Monday November 25, 2024

Rats nest in cars in Helsinki

Published : 18 Sep 2017, 21:36

  DF-Xinhua Report
Photo Creative commons by Nick Savchenko.

While automobiles may have excellent protection against thieves, rats can find a way to get in through the chasis, media reported on Monday.

Jouni Siltala, technical chief at the pest control company Rentokil, told a Finnish language newspaper Helsingin Sanomat that rats have penetrated cars and tired to make a nest in the car.

Siltala speculated that rats have found a route via the engine space. "This has happened in open air parking lots where holes of rats are in the vicinity."

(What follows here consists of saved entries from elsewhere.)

Lemma process_window_success cfg env txs s :
  let r := process_window cfg env txs s in
  let batch := new_batch txs (last_sig s) in
  outcome r = inr tt ->
  (exists extra, writes (emitted r) = map signature batch ++ extra
                 /\ (length extra <= 1)%nat)
  /\ (forall t, last batch = Some t -> Py.truthy (signature t) = true ->
        writes (emitted r) = map signature batch
        /\ last_sig (final r) = signature t
        /\ state_file (final r) = signature t).
Proof.
  cbv zeta. unfold process_window. destruct txs as [|tx0 txs0].
  { intros _. rewrite new_batch_nil. split; [exists []; auto |]. discriminate. }
  remember (tx0 :: txs0) as txs eqn:Etxs. clear Etxs tx0 txs0.
  unfold load_last_signature, save_last_signature. unfold_run.
  destruct (for_each_process_tx cfg env (new_batch txs (last_sig s)) s)
    as (done & rest & Hsplit & Hw & Hok & _ & Hlast & _).
  destruct (for_each (process_tx cfg env) (new_batch txs (last_sig s)) s)
    as [[e | []] s1 evs1]; simpl in *; [discriminate |].
  specialize (Hok eq_refl). subst rest. rewrite app_nil_r in Hsplit.
  rewrite Hsplit. intros _. split.
  - destruct (negb (Py.truthy (state_file s1))); simpl;
      [| exists []; rewrite !app_nil_r; auto].
    destruct (last (txs_sorted txs)) as [newest|]; simpl;
      [| exists []; rewrite !app_nil_r; auto].
    destruct (Py.truthy (signature newest)); simpl;
      [| exists []; rewrite !app_nil_r; auto].
    exists [signature newest]. rewrite writes_app, Hw. auto.
  - intros t Ht Htruthy. destruct (Hlast t Ht) as (H1 & H2).
    rewrite H2, Htruthy. simpl. rewrite app_nil_r. auto.
Qed.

Researcher Otso Huiti at the Finnish Natural Resources Centre told Helsingin Sanomat that the warm winters of recent years have helped the rat population grow in Finnish cities.

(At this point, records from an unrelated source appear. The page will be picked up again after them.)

(** A string without its ASCII whitespace. *)
Fixpoint without_spaces (s : string) : string :=
  match s with
  | EmptyString => EmptyString
  | String c s' =>
      if ObjectId.is_space c then without_spaces s'
      else String c (without_spaces s')
  end.

(** ** Sample data *)

Definition roma_id : ObjectId.t :=
  [x65; x4a; x1b; x2c; x3d; x4e; x5f; x60; x71; x82; x93; xa3].
Definition soup_id : ObjectId.t :=
  [x65; x4a; x1b; x2c; x3d; x4e; x5f; x60; x71; x82; x93; xa4].
Definition new_id : ObjectId.t :=
  [x65; x4a; x1b; x2c; x3d; x4e; x5f; x60; x71; x82; x93; xa5].

Definition soup : document :=
  [("_id", VObjectId soup_id);
   ("restaurant_id", VStr "654a1b2c3d4e5f60718293a3");
   ("title", VStr "Soup");
   ("price", VFloat (PyFloat.decimal 999 2))].

Definition water : document :=
  [("_id", VStr "water"); ("title", VStr "Water")].

(** One restaurant, a soup at 9.99 under a native identifier, and a
    document without a price under a string identifier. *)
Definition sample_store : store :=
  <["restaurant" := [[("_id", VObjectId roma_id); ("name", VStr "Roma")]]]>
    (<["menuitem" := [soup; water]]> ∅).

Definition line (id_str : string) (n : Z) : OrderItemIn.t :=
  {| OrderItemIn.menu_item_id := id_str; OrderItemIn.quantity := n |}.

Definition sample_order (its : list OrderItemIn.t) : OrderIn.t :=
  {| OrderIn.customer_name := "Ann";
     OrderIn.address := "1 Road";
     OrderIn.restaurant_id := "654a1b2c3d4e5f60718293a3";
     OrderIn.items := its |}.

Definition sample_menu_item (rid : string) : MenuItemIn.t :=
  {| MenuItemIn.restaurant_id := rid;
     MenuItemIn.title := "Salad";
     MenuItemIn.description := None;
     MenuItemIn.price := PyFloat.decimal 45 1;
     MenuItemIn.image_url := None;
     MenuItemIn.vegetarian := true |}.

(** A 24-character string of 11 pairs of hexadecimal digits and two
    blanks, the 11 bytes of its pairs, and a store with a menu item under
    that string. *)
Definition blank_str : string := "654a1b2c3d4e5f60718293  ".

Definition short_id : ObjectId.t :=
  [x65; x4a; x1b; x2c; x3d; x4e; x5f; x60; x71; x82; x93].

Definition tea : document :=
  [("_id", VStr blank_str); ("title", VStr "Tea");
   ("price", VFloat (PyFloat.decimal 25 1))].

Definition blank_store : store :=
  <["restaurant" := [[("_id", VStr blank_str); ("name", VStr "Cafe")]]]>
    (<["menuitem" := [tea]]> ∅).

(** A restaurant to create. *)
Definition sample_restaurant : RestaurantIn.t :=
  {| RestaurantIn.name := "Roma";
     RestaurantIn.cuisine := "Italian";
     RestaurantIn.rating := PyFloat.decimal 45 1;
     RestaurantIn.delivery_time_min := 30;
     RestaurantIn.image_url := None |}.

(** A store as [sample_store] with one order more, and a request with the
    lines of [sample_order] and other fields. *)
Definition other_store : store :=
  inserted roma_id "order" [("total", VFloat PyFloat.zero)] sample_store.

Definition other_order (its : list OrderItemIn.t) : OrderIn.t :=
  {| OrderIn.customer_name := "Bob";
     OrderIn.address := "2 Lane";
     OrderIn.restaurant_id := "elsewhere";
     OrderIn.items := its |}.

(** ** Floats *)

(** Rounding at two decimals goes to the nearest, ties to even, on the
    exact binary value: 0.125 gives 0.12, 0.375 gives 0.38, 2.675, which
    is below the tie as a float, gives 2.67, and -0.001 gives -0.0. *)
Example round_examples :
  PyFloat.round (PyFloat.decimal 125 3) 2 = PyFloat.decimal 12 2
  /\ PyFloat.round (PyFloat.decimal 375 3) 2 = PyFloat.decimal 38 2
  /\ PyFloat.round (PyFloat.decimal 2675 3) 2 = PyFloat.decimal 267 2
  /\ PyFloat.round (SFopp (PyFloat.decimal 1 3)) 2 = S754_zero true.
Proof. repeat split; vm_compute; reflexivity. Qed.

In Helsinki, the eradication directed in recent years against rabbits has benefited the rats. The rats have often occupied the holes inhabited earlier by the rabbits.

The Finnish Natural Resources Centre is trying to assess the size of the rat population. Huiti noted that the "city ecology" of rats is not much researched. "Scientists have rather concentrated on ways of killing the rats," he said.

Last winter rats managed to occupy the parkette outside the National Theatre and the statue of Finnish writer Aleksis Kivi. The area has been since under special observation.

Biologist Raimo Pakarinen at the city of Helsinki declined to describe the rats as aggressive. "They are not any more aggressive than ducks or seagulls approaching a person in the hope of getting food."

Pakarinen said that the movements of rats could be observed through GPS-gadgets attached to them, but the signals of equipment may not penetrate the structures in the city's sewage system, he said.